I’m very proud and happy to share that two of my very dear art friends are teaching classes in the new year.

My friend, Amy Crawley, is a polymer clay artist who creates the most wonderful and whimsical sculptures. She’s teaching a class called “Polymer Clay Boot Camp”. If you live in the Concord, MA area and are interested in learning all about polymer clay, you may read all about it here.

My friend, Judy Shea is a mixed media artist extraordinaire, best known for her colorful and innovative canvas pieces, incorporating paint, stencils, stamps, mixed media components and polymer clay. She’s teaching online at Joggles and you may read all about it here.

I’m heading out to visit family in Michigan for the holidays so my tea posts will return in 2 weeks time. I look forward to sharing another cup of tea with you then.

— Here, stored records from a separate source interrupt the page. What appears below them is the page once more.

(** The loop over the atoms, from any list of radii found so far. *)
Lemma radius_loop_spec (rs : list R) :
  forall acc : list R,
    let out := fold_left radius_step rs acc in
    (length out <= length acc + length rs)%nat /\
    (forall t, In t acc -> In t out) /\
    (forall x, In x rs -> exists t, In t out /\ Rabs (x - t) < FLT_MIN) /\
    (forall t, In t out -> In t acc \/ In t rs) /\
    (ForallOrdPairs (fun a b => FLT_MIN <= Rabs (b - a)) acc ->
     ForallOrdPairs (fun a b => FLT_MIN <= Rabs (b - a)) out).
Proof.
  induction rs as [|x rest IH]; intros acc; cbv zeta.
  - simpl. repeat split; auto; try lia; intros x [].
  - cbn [fold_left]. specialize (IH (radius_step acc x)). cbv zeta in IH.
    destruct IH as (IL & IK & IC & IS & IP).
    assert (Hstep : (length (radius_step acc x) <= S (length acc))%nat /\
                    (forall t, In t acc -> In t (radius_step acc x)) /\
                    (exists t, In t (radius_step acc x) /\
                               Rabs (x - t) < FLT_MIN) /\
                    (forall t, In t (radius_step acc x) -> In t acc \/ t = x) /\
                    (ForallOrdPairs (fun a b => FLT_MIN <= Rabs (b - a)) acc ->
                     ForallOrdPairs (fun a b => FLT_MIN <= Rabs (b - a))
                       (radius_step acc x))).
    { unfold radius_step. destruct (radius_found x acc) eqn:E.
      - apply radius_found_spec in E. repeat split; auto.
      - repeat split.
        + rewrite length_app. simpl. lia.
        + intros t Ht. apply in_or_app. auto.
        + exists x. split; [apply in_or_app; right; left; reflexivity|].
          replace (x - x) with 0 by ring. rewrite Rabs_R0.
          unfold FLT_MIN. apply Rinv_0_lt_compat. apply pow_lt. lra.
        + intros t Ht. apply in_app_or in Ht.
          destruct Ht as [Ht|[Ht|[]]]; auto.
        + intros HP. apply ForallOrdPairs_snoc; [exact HP|].
          apply Forall_forall. intros t Ht.
          destruct (Rle_dec FLT_MIN (Rabs (x - t))) as [Hle|Hgt]; [exact Hle|].
          exfalso. assert (radius_found x acc = true); [|congruence].
          apply radius_found_spec. exists t. split; [exact Ht|lra]. }
    destruct Hstep as (SL & SK & SC & SS & SP).
    split; [simpl; lia|]. split; [auto|]. split; [|split].
    + intros y [<-|Hy]; [|auto].
      destruct SC as (t & Ht & Hd). exists t. split; auto.
    + intros t Ht. destruct (IS t Ht) as [H|H]; [|right; right; exact H].
      destruct (SS t H) as [H'| ->]; [left; exact H'|right; left; reflexivity].
    + intros HP. auto.
Qed.

(** X27. [agbnp3_list_radius_types]: the count it returns is the number of
    radii listed and is at most [natoms]; every atom has a listed radius
    within [FLT_MIN] of its own; every listed radius is the radius of some
    atom; and two listed radii are never within [FLT_MIN] of each other. *)
Theorem list_radius_types_spec (natoms : Z) (r : list R) :
  let ntypes := fst (agbnp3_list_radius_types natoms r) in
  let radii := snd (agbnp3_list_radius_types natoms r) in
  ntypes = Z.of_nat (length radii) /\
  (ntypes <= Z.max natoms 0)%Z /\
  (forall iat, (0 <= iat < natoms)%Z ->
     exists t, In t radii /\ Rabs (rd r iat - t) < FLT_MIN) /\
  (forall t, In t radii -> exists iat, (0 <= iat < natoms)%Z /\ rd r iat = t) /\
  ForallOrdPairs (fun a b => FLT_MIN <= Rabs (b - a)) radii.
Proof.
  intros ntypes radii. subst ntypes radii. unfold agbnp3_list_radius_types.
  cbv zeta. cbn [fst snd].
  destruct (radius_loop_spec (map (rd r) (atom_range natoms)) [])
    as (HL & _ & HC & HS & HP).
  cbv zeta in *. rewrite length_map, atom_range_length in HL. simpl in HL.
  split; [reflexivity|]. split; [lia|]. split; [|split].
  - intros iat Hi. apply HC. apply in_map. apply atom_range_spec. exact Hi.
  - intros t Ht. destruct (HS t Ht) as [[]|Hin].
    apply in_map_iff in Hin. destruct Hin as (iat & <- & Hin).
    exists iat. split; [|reflexivity]. apply atom_range_spec. exact Hin.
  - apply HP. constructor.
Qed.

End RadiusFacts.

(** ** The comparison function of the index sort *)

Section CompareFacts.
Import WaterSites NeighborLists.
#[local] Open Scope Z_scope.

(** X28. [agbnp3_fcompare] is a consistent comparison for [qsort]: it returns
    -1, 0 or 1, swapping the arguments negates the result, it returns 0
    only for one and the same index (ties between equal values are broken
    by the index), and it is transitive.  The order of the sorted index
    array is therefore unique. *)
Theorem fcompare_consistent (val : list R) (i j k : Z) :
  In (agbnp3_fcompare val i j) [-1; 0; 1] /\
  agbnp3_fcompare val i j = - agbnp3_fcompare val j i /\
  (agbnp3_fcompare val i j = 0 <-> i = j) /\
  (agbnp3_fcompare val i j <= 0 -> agbnp3_fcompare val j k <= 0 ->
   agbnp3_fcompare val i k <= 0).
Proof.
  split; [|split; [|split]].
  - unfold agbnp3_fcompare.
    destruct (Rlt_dec _ _); [simpl; auto|].
    destruct (Rgt_dec _ _); [simpl; auto|].
    destruct (i <? j); [simpl; auto|].
    destruct (i >? j); simpl; auto.
  - unfold agbnp3_fcompare.
    destruct (Rlt_dec (rd val i) (rd val j)) as [H1|H1];
      destruct (Rlt_dec (rd val j) (rd val i)) as [H2|H2];
      destruct (Rgt_dec (rd val i) (rd val j)) as [H3|H3];
      destruct (Rgt_dec (rd val j) (rd val i)) as [H4|H4];
      try reflexivity; try (exfalso; unfold Rgt in *; lra).
    rewrite !Z.gtb_ltb.
    destruct (i <? j) eqn:E1, (j <? i) eqn:E2; try reflexivity.
    apply Z.ltb_lt in E1. apply Z.ltb_lt in E2. lia.
  - unfold agbnp3_fcompare. split.
    + destruct (Rlt_dec _ _); [discriminate|].
      destruct (Rgt_dec _ _); [discriminate|].
      rewrite Z.gtb_ltb.
      destruct (i <? j) eqn:E1; [discriminate|].
      destruct (j <? i) eqn:E2; [discriminate|].
      intros _. apply Z.ltb_ge in E1. apply Z.ltb_ge in E2. lia.
    + intros ->.
      destruct (Rlt_dec _ _) as [H|H]; [lra|].
      destruct (Rgt_dec _ _) as [H'|H']; [unfold Rgt in H'; lra|].
      rewrite Z.gtb_ltb, Z.ltb_irrefl. reflexivity.
  - rewrite !fcompare_le_iff. apply key_le_trans.
Qed.

End CompareFacts.

(** ** Hydrogens last *)

Section ReorderFacts.
Import WaterSites Reorder.
#[local] Open Scope Z_scope.

Lemma mark_fold (n : nat) (hs : list Z) :
  forall acc : list Z,
    length acc = n ->
    (forall h, In h hs -> 0 <= h < Z.of_nat n) ->
    let res := fold_left (fun ish ih => set_nth (Z.to_nat ih) 1 ish) hs acc in
    length res = n /\
    forall j, (j < n)%nat ->
      (In (Z.of_nat j) hs -> nth j res 0 = 1) /\
      (~ In (Z.of_nat j) hs -> nth j res 0 = nth j acc 0).
Proof.
  induction hs as [|a hs IH]; intros acc Hl Hr; cbv zeta.
  - simpl. split; [exact Hl|]. intros j Hj. split; [intros []|auto].
  - cbn [fold_left].
    assert (Ha : 0 <= a < Z.of_nat n) by (apply Hr; left; reflexivity).
    destruct (IH (set_nth (Z.to_nat a) 1 acc)) as (IL & IJ).
    { rewrite set_nth_length. exact Hl. }
    { intros h Hh. apply Hr. right. exact Hh. }
    split; [exact IL|]. intros j Hj. destruct (IJ j Hj) as [I1 I2].
    destruct (in_dec Z.eq_dec (Z.of_nat j) hs) as [Hin|Hnin].
    + split; [intros _; apply I1; exact Hin|].
      intros Hn. exfalso. apply Hn. right. exact Hin.
    + split.
      * intros [Heq|Hin]; [|contradiction].
        rewrite (I2 Hnin). subst a. rewrite Nat2Z.id.
        apply nth_set_nth_same. lia.
      * intros Hn. rewrite (I2 Hnin). apply nth_set_nth_other.
        intros Heq. apply Hn. left. lia.
Qed.

Lemma count_h_S (ish : list Z) (m : nat) :
  count_h ish (S m) = (count_h ish m + if isH ish m then 1 else 0)%nat.
Proof.
  unfold count_h. rewrite seq_S, filter_app, length_app. simpl.
  destruct (isH ish m); reflexivity.
Qed.

Lemma count_c_S (ish : list Z) (m : nat) :
  count_c ish (S m) = (count_c ish m + if isH ish m then 0 else 1)%nat.
Proof.
  unfold count_c. rewrite seq_S, filter_app, length_app. simpl.
  destruct (isH ish m); reflexivity.
Qed.

Lemma count_split (ish : list Z) (m : nat) :
  (count_h ish m + count_c ish m = m)%nat.
Proof.
  induction m as [|m IH]; [reflexivity|].
  rewrite count_h_S, count_c_S. destruct (isH ish m); lia.
Qed.

Lemma count_mono (ish : list Z) (m m' : nat) :
  (m <= m')%nat ->
  (count_h ish m <= count_h ish m')%nat /\
  (count_c ish m <= count_c ish m')%nat.
Proof.
  induction 1 as [|k Hk IH]; [lia|].
  rewrite count_h_S, count_c_S. destruct (isH ish k); lia.
Qed.

Section Marked.
Variables (natoms nhydrogen : Z) (ihydrogen : list Z).
Hypothesis Hcount : 0 <= nhydrogen <= natoms.
Hypothesis Hlen : (Z.to_nat nhydrogen <= length ihydrogen)%nat.
Hypothesis Hnodup : NoDup (firstn (Z.to_nat nhydrogen) ihydrogen).
Hypothesis Hrange :
  forall h, In h (firstn (Z.to_nat nhydrogen) ihydrogen) -> 0 <= h < natoms.

Lemma isH_spec (j : nat) :
  (j < Z.to_nat natoms)%nat ->
  isH (mark_hydrogens natoms nhydrogen ihydrogen) j = true
  <-> In (Z.of_nat j) (firstn (Z.to_nat nhydrogen) ihydrogen).
Proof.
  intros Hj. unfold isH, mark_hydrogens, zd. rewrite Nat2Z.id.
  destruct (mark_fold (Z.to_nat natoms)
              (firstn (Z.to_nat nhydrogen) ihydrogen)
              (repeat 0 (Z.to_nat natoms))) as (_ & HJ).
  { apply repeat_length. }
  { intros h Hh. pose proof (Hrange h Hh) as Hhr. lia. }
  destruct (HJ j Hj) as [H1 H2].
  destruct (in_dec Z.eq_dec (Z.of_nat j)
              (firstn (Z.to_nat nhydrogen) ihydrogen)) as [Hin|Hnin].
  - rewrite (H1 Hin). simpl. split; auto.
  - rewrite (H2 Hnin), nth_repeat. simpl. split; [discriminate|contradiction].
Qed.

Lemma count_h_total :
  count_h (mark_hydrogens natoms nhydrogen ihydrogen) (Z.to_nat natoms)
  = Z.to_nat nhydrogen.
Proof.
  unfold count_h.
  set (ish := mark_hydrogens natoms nhydrogen ihydrogen).
  set (F := filter (isH ish) (seq 0 (Z.to_nat natoms))).
  assert (HP : Permutation (map Z.of_nat F)
                 (firstn (Z.to_nat nhydrogen) ihydrogen)).
  { apply NoDup_Permutation.
    - apply Finite.Injective_map_NoDup; [intros a b H; lia|].
      apply NoDup_filter, seq_NoDup.
    - exact Hnodup.
    - intros x. rewrite in_map_iff. split.
      + intros (j & <- & Hj). unfold F in Hj. apply filter_In in Hj.
        destruct Hj as [Hj HH]. apply in_seq in Hj.
        apply isH_spec; [lia|exact HH].
      + intros Hx. pose proof (Hrange x Hx) as Hxr.
        exists (Z.to_nat x). split; [lia|].
        unfold F. apply filter_In. split; [apply in_seq; lia|].
        apply isH_spec; [lia|]. rewrite Z2Nat.id by lia. exact Hx. }
  apply Permutation_length in HP. rewrite length_map in HP. rewrite HP.
  rewrite length_firstn. lia.
Qed.

(** One round of the last loop keeps the invariant. *)
Lemma reorder_step_inv (m : nat) (st : reorder_state) :
  let ish := mark_hydrogens natoms nhydrogen ihydrogen in
  let n := Z.to_nat natoms in
  let nheavy := natoms - nhydrogen in
  (m < n)%nat ->
  reorder_inv n nheavy ish m st ->
  reorder_inv n nheavy ish (S m) (reorder_step nheavy ish st (Z.of_nat m)).
Proof.
  intros ish n nheavy Hm (L1 & L2 & Hnc & Hnh & Hseen).
  pose proof count_h_total as HT. fold ish n in HT.
  pose proof (count_split ish n) as HS.
  pose proof (count_split ish m) as HSm.
  destruct (count_mono ish (S m) n ltac:(lia)) as [M1 M2].
  rewrite count_h_S in M1. rewrite count_c_S in M2.
  assert (Hheavy : nheavy = Z.of_nat (count_c ish n)) by (unfold nheavy; lia).
  unfold reorder_step. fold (isH ish m).
  destruct (isH ish m) eqn:EH; unfold reorder_inv;
    cbn [int2ext ext2int nc nh]; rewrite !set_nth_length,
      count_h_S, count_c_S, EH.
  - split; [exact L1|]. split; [exact L2|]. split; [lia|]. split; [lia|].
    intros j Hj. cbv zeta.
    destruct (Nat.eq_dec j m) as [->|Hne].
    + rewrite Nat2Z.id. rewrite nth_set_nth_same by lia. rewrite EH.
      split; [lia|]. apply nth_set_nth_same. lia.
    + rewrite Nat2Z.id. rewrite (nth_set_nth_other m j) by lia.
      destruct (Hseen j ltac:(lia)) as [Hr Hb]. cbv zeta in Hr, Hb.
      split.
      * destruct (isH ish j); lia.
      * rewrite nth_set_nth_other; [exact Hb|].
        destruct (isH ish j); lia.
  - split; [exact L1|]. split; [exact L2|]. split; [lia|]. split; [lia|].
    intros j Hj. cbv zeta.
    destruct (Nat.eq_dec j m) as [->|Hne].
    + rewrite Nat2Z.id. rewrite nth_set_nth_same by lia. rewrite EH.
      split; [lia|]. apply nth_set_nth_same. lia.
    + rewrite Nat2Z.id. rewrite (nth_set_nth_other m j) by lia.
      destruct (Hseen j ltac:(lia)) as [Hr Hb]. cbv zeta in Hr, Hb.
      split.
      * destruct (isH ish j); lia.
      * rewrite nth_set_nth_other; [exact Hb|].
        destruct (isH ish j); lia.
Qed.

Lemma reorder_loop_inv (st0 : reorder_state) (m : nat) :
  let ish := mark_hydrogens natoms nhydrogen ihydrogen in
  let n := Z.to_nat natoms in
  let nheavy := natoms - nhydrogen in
  (m <= n)%nat ->
  reorder_inv n nheavy ish 0 st0 ->
  reorder_inv n nheavy ish m
    (fold_left (reorder_step nheavy ish) (map Z.of_nat (seq 0 m)) st0).
Proof.
  intros ish n nheavy. induction m as [|m IH]; intros Hm H0.
  - exact H0.
  - rewrite seq_S, map_app, fold_left_app. cbn [map fold_left Nat.add].
    apply reorder_step_inv; [lia|]. apply IH; [lia|exact H0].
Qed.

End Marked.
(** With a valid token, both monthly routes are decided by what
    [readLocalActivities] returns: 200 with the aggregate of the kept
    activities when it succeeds, 500 with its error when it fails; over a
    missing cache file that error is the file-not-found error.  Neither
    route changes a file. *)
Theorem monthly_routes_follow_the_cache (w w' : World)
    (read : result (list (MinimalActivityData F))) :
  tokenMutex w = false →
  AccessToken (currentTokens w) ≠ "" →
  expiresWithinMargin env (currentTokens w) = false →
  readLocalActivities env w = Ret read w' →
  handleGetDistanceStats env w
    = Ret match read with
          | OK activities =>
            {| status := 200;
               body := BDistanceStats (monthlyDistanceStats activities) |}
          | Fail e =>
            {| status := 500;
               body := BError "Gagal menghitung statistik jarak" (Some e) |}
          end w'
  ∧ handleGetPaceStats env w
    = Ret match read with
          | OK activities =>
            {| status := 200;
               body := BPaceStats (monthlyPaceStats activities) |}
          | Fail e =>
            {| status := 500;
               body := BError "Gagal menghitung statistik pace" (Some e) |}
          end w'
  ∧ files w' = files w
  ∧ (files w !! dataFilePath = None → read = Fail ErrDataFileNotFound).
Proof.
  intros Hfree Hsome Hfresh Hread.
  unfold handleGetDistanceStats, handleGetPaceStats.
  unfold mbind at 1 3. unfold M_bind at 1 3.
  rewrite ensureValidToken_fresh by done.
  unfold calculateMonthlyDistanceStats, calculateMonthlyPaceStats.
  unfold mbind, M_bind. rewrite Hread.
  split; [by destruct read|]. split; [by destruct read|].
  revert Hread. unfold readLocalActivities. unfold_go. simpl.
  destruct (files w !! dataFilePath) as [cache|].
  - destruct (os_ReadFile_denied env dataFilePath).
    { by intros [= <- <-]. }
    destruct (json_Unmarshal_raw cache) as [rawActivities|].
    + destruct (decide _); by intros [= <- <-].
    + by intros [= <- <-].
  - by intros [= <- <-].
Qed.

I wish you and yours all the peace and joy of this magical season!

Saturday Morning Tea

Good morning, dear tea friends! My morning tea is an Assam from the Mangalam estate, however, after I took all of my photos and inserted the card into my computer, it couldn’t read the card! Oh dear. When I inserted it back into my camera, it said that the card was damaged. So, change of plans this morning. One of my favorite herbal teas is Ginger Root so I’ll rerun my review of it. I’ll be back as soon as I get a new card for my camera. Enjoy!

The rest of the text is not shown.